Goal of the exercise ▸
Look below for the line holding "let last_x := max_x wd in" and the line holding "max_x := Platform.x". Repeat those two and everything between, exactly.

Given information ▸
(** One iteration of the loop of [generate_until] (lines 106-113). *)
Definition generate_one (wd : t) (g : Random.t) : t * Random.t :=
  let last_x := max_x wd in
  let (width, g1) := Random.randint PLATFORM_MIN_WIDTH PLATFORM_MAX_WIDTH g in
  let (gap, g2) := Random.randint PLATFORM_MIN_GAP PLATFORM_MAX_GAP g1 in
  let (dy, g3) := Random.randint (-120) 120 g2 in
  let new_y :=
    Num.py_maxZ PLATFORM_MIN_Y (Num.py_minZ PLATFORM_MAX_Y (get_last_y wd + dy)) in
  let (u, g4) := Random.random g3 in
  let temp := Num.ltb u TEMP_PLATFORM_CHANCE in
  let p := Platform.init (last_x + gap) new_y width 20 temp in
  ({| platforms := platforms wd ++ [p];
      max_x := Platform.x p + Platform.w p |}, g4).

(** The [while] loop of [generate_until], unrolled at most [fuel] times. *)
Fixpoint generate_loop (fuel : nat) (wd : t) (limit_x : Q) (g : Random.t)
  : t * Random.t :=
  match fuel with
  | O => (wd, g)
  | S k =>
      if Num.ltb (inject_Z (max_x wd)) limit_x then
        let (wd', g') := generate_one wd g in
        generate_loop k wd' limit_x g'
      else (wd, g)
  end.

(** Every iteration moves the frontier right by at least one unit, so
    the distance to [limit_x], rounded up, bounds the iterations. *)
Definition generate_fuel (wd : t) (limit_x : Q) : nat :=
  Z.to_nat (Qceiling limit_x - max_x wd).

(** [World.generate_until(limit_x)]. *)
Definition generate_until (wd : t) (limit_x : Q) (g : Random.t) : t * Random.t :=
  generate_loop (generate_fuel wd limit_x) wd limit_x g.

(** Body of the loop of [update] (lines 117-121), for one platform. *)
Definition update_platform (dt : Q) (player : Player.t) (p : Platform.t)
  : Platform.t :=
  if Platform.temporary p then
    let p1 :=
      if Rect.colliderect (Player.rect player) (Platform.rect p)
      then Platform.set_activated p true else p in
    if Platform.activated p1
    then Platform.set_timer p1 (Platform.timer p1 + dt) else p1
  else p.

(** The condition of the comprehension on line 122. *)
Definition survives (p : Platform.t) : bool :=
  negb (Platform.temporary p && Platform.activated p &&
        Num.geb (Platform.timer p) TEMP_PLATFORM_LIFETIME).

(** [World.update(dt, player)]. *)
Definition update (wd : t) (dt : Q) (player : Player.t) : t :=
  {| platforms := filter survives (map (update_platform dt player) (platforms wd));
     max_x := max_x wd |}.

(** The condition of the comprehension on line 125. *)
Definition ahead_of (cam_x : Q) (p : Platform.t) : bool :=
  Num.ltb (cam_x - inject_Z CLEANUP_BEHIND) (inject_Z (Platform.x p + Platform.w p)).

(** [World.cleanup(cam_x)]. *)
Definition cleanup (wd : t) (cam_x : Q) : t :=
  {| platforms := filter (ahead_of cam_x) (platforms wd);
     max_x := max_x wd |}.

End World.

(** ** The main loop *)

Inductive Key : Type := KEY_ESCAPE | KEY_SPACE | KEY_OTHER.

Inductive Event : Type :=
| QUIT
| KEYDOWN (key : Key)
| OTHER_EVENT.

Definition is_escape (k : Key) : bool :=
  match k with KEY_ESCAPE => true | _ => false end.

Definition is_space (k : Key) : bool :=
  match k with KEY_SPACE => true | _ => false end.

Module Game.

(** The local variables of [main] that survive an iteration of its
    loop, and the state of the global random generator. *)
Record t : Type := mk {
  running : bool;
  in_menu : bool;
  highscore : Z;
  score : Z;
  player : Player.t;
  world : World.t;
  camera_x : Q;
  rng : Random.t
}.

(** Lines 165-172. *)
Definition init (g : Random.t) : t :=
  {| running := true; in_menu := false; highscore := 0; score := 0;
     player := Player.init 120 (SCREEN_HEIGHT - 180);
     world := World.init;
     camera_x := 0;
     rng := g |}.

Definition stop (st : t) : t :=
  {| running := false; in_menu := in_menu st; highscore := highscore st;
     score := score st; player := player st; world := world st;
     camera_x := camera_x st; rng := rng st |}.

(** Lines 185-189: a new round. *)
Definition restart (st : t) : t :=
  {| running := running st; in_menu := false; highscore := highscore st;
     score := 0;
     player := Player.init 120 (SCREEN_HEIGHT - 180);
     world := World.init;
     camera_x := 0;
     rng := rng st |}.

(** Lines 178-189: the body of the event loop. *)
Definition handle_event (st : t) (ev : Event) : t :=
  match ev with
  | QUIT => stop st
  | KEYDOWN k =>
      let st1 := if is_escape k then stop st else st in
      if in_menu st1 && is_space k then restart st1 else st1
  | OTHER_EVENT => st
  end.

(** Lines 192-215: one tick of the simulation. *)
Definition tick (st : t) (dt : Q) (keys : Keys) : t :=
  let pl0 := player st in
  let pl1 := if K_SPACE keys || K_w keys || K_UP keys then Player.jump pl0 else pl0 in
  let pl2 := Player.apply_input pl1 keys dt in
  let pl3 := Player.physics pl2 dt in
  let pl4 := resolve_collisions pl3 (World.platforms (world st)) dt in
  let (wd1, g1) :=
    World.generate_until (world st) (camera_x st + inject_Z GEN_AHEAD) (rng st) in
  let wd2 := World.update wd1 dt pl4 in
  let wd3 := World.cleanup wd2 (camera_x st) in
  let target_cam := (Player.x pl4 - inject_Z SCREEN_WIDTH * (3 # 10))%Q in
  let cam := (camera_x st + (target_cam - camera_x st) * Num.py_min 1 (8 * dt))%Q in
  let sc := Num.floordiv10 (Player.x pl4) in
  let dead := Num.ltb (inject_Z (SCREEN_HEIGHT + 400)) (Player.y pl4) in
  {| running := running st;
     in_menu := if dead then true else in_menu st;
     highscore := if dead then Num.py_maxZ (highscore st) sc else highscore st;
     score := sc;
     player := pl4;
     world := wd3;
     camera_x := cam;
     rng := g1 |}.

(** What one iteration of the [while] loop reads from outside. *)
Record Input : Type := mkInput {
  dt : Q;
  events : list Event;
  keys : Keys
}.

(** Lines 175-233, without the drawing: one iteration of the loop. *)
Definition frame (st : t) (i : Input) : t :=
  let st1 := fold_left handle_event (events i) st in
  if negb (in_menu st1) then tick st1 (dt i) (keys i) else st1.

(** The score the iteration draws (lines 222 and 229). *)
Definition displayed_score (st : t) : Z := score st.

(** The loop itself, for a finite sequence of inputs: an iteration runs
    only while [running] holds. *)
Fixpoint run (st : t) (inputs : list Input) : t :=
  match inputs with
  | [] => st
  | i :: rest => if running st then run (frame st i) rest else st
  end.

End Game.

(** * Vocabulary of the properties, and sample data *)

(** [overlaps pl ps]: some platform of [ps] overlaps the box of [pl]. *)
Definition overlaps (pl : Player.t) (ps : list Platform.t) : bool :=
  existsb (fun p => Rect.colliderect (Player.rect pl) (Platform.rect p)) ps.

(** The death check of [main] (line 213). *)
Definition death_check (pl : Player.t) : bool :=
  Num.ltb (inject_Z (SCREEN_HEIGHT + 400)) (Player.y pl).

(** A Body running into the side of a wall. *)
Definition runner : Player.t :=
  {| Player.x := 100; Player.y := 400; Player.w := 36; Player.h := 52;
     Player.vx := 600; Player.vy := 0; Player.on_ground := false;
     Player.rect := Rect.mk 100 400 36 52 |}.

Definition wall : Platform.t := Platform.init 140 380 50 100 false.

(** The Body in free fall over an empty stretch: the ground is far away. *)
Definition faller : Player.t :=
  {| Player.x := 120; Player.y := 100; Player.w := 36; Player.h := 52;
     Player.vx := 120; Player.vy := 300; Player.on_ground := true;
     Player.rect := Rect.mk 120 100 36 52 |}.

Definition ground : Platform.t :=
  Platform.init (-1000) (SCREEN_HEIGHT - 40) 1500 80 false.

(** After a hit the Body is [settled]: [vy] is the literal 0 and [y] is
    the box's [y]. *)
Definition settled (pl : Player.t) : Prop :=
  Player.vy pl = 0%Q /\ Player.y pl = inject_Z (Rect.y (Player.rect pl)).

(** A Body falling onto two platforms that both reach into its box. *)
Definition lander : Player.t :=
  {| Player.x := 0; Player.y := 100; Player.w := 36; Player.h := 52;
     Player.vx := 0; Player.vy := 600; Player.on_ground := false;
     Player.rect := Rect.mk 0 100 36 52 |}.

Definition step_lower : Platform.t := Platform.init 0 160 100 20 false.
Definition step_upper : Platform.t := Platform.init 0 155 100 20 false.

(** The Body at rest on the ground platform of a fresh World: its
    bottom edge (468 + 52) is the ground's top edge (520). *)
Definition rester : Player.t :=
  {| Player.x := 120; Player.y := 468; Player.w := 36; Player.h := 52;
     Player.vx := 0; Player.vy := 0; Player.on_ground := true;
     Player.rect := Rect.mk 120 468 36 52 |}.

Definition no_keys : Keys := mkKeys false false false false false false false.

(** Lines 196-198 of [main]: the Body's part of a tick. *)
Definition body_tick (pl : Player.t) (keys : Keys) (platforms : list Platform.t) (dt : Q)
  : Player.t :=
  resolve_collisions (Player.physics (Player.apply_input pl keys dt) dt) platforms dt.

(** A sequence of [World.update(dt, player)] calls. *)
Definition updates (wd : World.t) (calls : list (Q * Player.t)) : World.t :=
  fold_left (fun wd' c => World.update wd' (fst c) (snd c)) calls wd.

(** The Body's box has not overlapped [p] in a call. *)
Definition untouched (p : Platform.t) (c : Q * Player.t) : Prop :=
  Rect.colliderect (Player.rect (snd c)) (Platform.rect p) = false.

(** A temporary platform and a Body whose box reaches into it. *)
Definition bridge : Platform.t := Platform.init 100 500 100 20 true.

Definition stander : Player.t :=
  {| Player.x := 120; Player.y := 460; Player.w := 36; Player.h := 52;
     Player.vx := 0; Player.vy := 0; Player.on_ground := false;
     Player.rect := Rect.mk 120 460 36 52 |}.

Definition bridge_world : World.t :=
  {| World.platforms := [bridge]; World.max_x := 200 |}.

(** [strip ps f]: a non-empty platform sequence built by appending, each
    new platform of positive width starting at least the minimum gap
    past the frontier of its predecessors; [f] is the frontier reached. *)
Inductive strip : list Platform.t -> Z -> Prop :=
| strip_first (p : Platform.t) :
    0 < Platform.w p ->
    strip [p] (Platform.x p + Platform.w p)
| strip_next (ps : list Platform.t) (f : Z) (p : Platform.t) :
    strip ps f ->
    f + PLATFORM_MIN_GAP <= Platform.x p ->
    0 < Platform.w p ->
    strip (ps ++ [p]) (Platform.x p + Platform.w p).

Definition x_before (p q : Platform.t) : Prop := Platform.x p < Platform.x q.

(** The invariant of generation: the platforms form a strip whose
    frontier is [max_x]. *)
Definition generated (wd : World.t) : Prop :=
  strip (World.platforms wd) (World.max_x wd).

(** A sequence of [generate_until] calls, the generator threaded through. *)
Fixpoint generate_calls (wd : World.t) (limits : list Q) (g : Random.t)
  : World.t * Random.t :=
  match limits with
  | [] => (wd, g)
  | limit_x :: rest =>
      let (wd', g') := World.generate_until wd limit_x g in
      generate_calls wd' rest g'
  end.

(** A generator, an iteration without events or keys, and a round that
    ended with the Body under the world. *)
Definition seeds : Random.t := Random.mk (fun n => Z.of_nat n * 7919 + 13) 0.

Definition idle : Game.Input := Game.mkInput (1 # 60) [] no_keys.

Definition fallen : Game.t :=
  {| Game.running := true; Game.in_menu := true;
     Game.highscore := 57; Game.score := 57;
     Game.player :=
       {| Player.x := 575; Player.y := 1560; Player.w := 36; Player.h := 52;
          Player.vx := 280; Player.vy := 0; Player.on_ground := false;
          Player.rect := Rect.mk 579 300 36 52 |};
     Game.world := World.init;
     Game.camera_x := 281;
     Game.rng := seeds |}.

(** A temporary platform under the falling [lander]. *)
Definition bridge_low : Platform.t := Platform.init 0 160 100 20 true.

(** The shape [generate_until] gives a platform. *)
Definition fresh (p : Platform.t) : Prop :=
  PLATFORM_MIN_WIDTH <= Platform.w p <= PLATFORM_MAX_WIDTH /\
  PLATFORM_MIN_Y <= Platform.y p <= PLATFORM_MAX_Y /\
  Platform.h p = 20 /\
  Platform.activated p = false /\
  Platform.timer p = 2%Q /\
  Platform.rect p = Rect.mk (Platform.x p) (Platform.y p) (Platform.w p) (Platform.h p).

(** [q] follows [p] within the generation ranges: the horizontal gap is
    between [PLATFORM_MIN_GAP] and [PLATFORM_MAX_GAP] and the heights
    differ by at most 120. *)
Definition reachable (p q : Platform.t) : Prop :=
  Platform.x p + Platform.w p + PLATFORM_MIN_GAP <= Platform.x q /\
  Platform.x q <= Platform.x p + Platform.w p + PLATFORM_MAX_GAP /\
  -120 <= Platform.y q - Platform.y p <= 120.

(** [course ps l]: the ground followed by fresh platforms, each reachable
    from its predecessor; [l] is the last one. *)
Inductive course : list Platform.t -> Platform.t -> Prop :=
| course_ground : course [ground] ground
| course_next (ps : list Platform.t) (l p : Platform.t) :
    course ps l -> reachable l p -> fresh p -> course (ps ++ [p]) p.

Definition permanent (p : Platform.t) : bool := negb (Platform.temporary p).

Answer for this exercise ▸
  let last_x := max_x wd in
  let (width, g1) := Random.randint PLATFORM_MIN_WIDTH PLATFORM_MAX_WIDTH g in
  let (gap, g2) := Random.randint PLATFORM_MIN_GAP PLATFORM_MAX_GAP g1 in
  let (dy, g3) := Random.randint (-120) 120 g2 in
  let new_y :=
    Num.py_maxZ PLATFORM_MIN_Y (Num.py_minZ PLATFORM_MAX_Y (get_last_y wd + dy)) in
  let (u, g4) := Random.random g3 in
  let temp := Num.ltb u TEMP_PLATFORM_CHANCE in
  let p := Platform.init (last_x + gap) new_y width 20 temp in
  ({| platforms := platforms wd ++ [p];
      max_x := Platform.x p + Platform.w p |}, g4).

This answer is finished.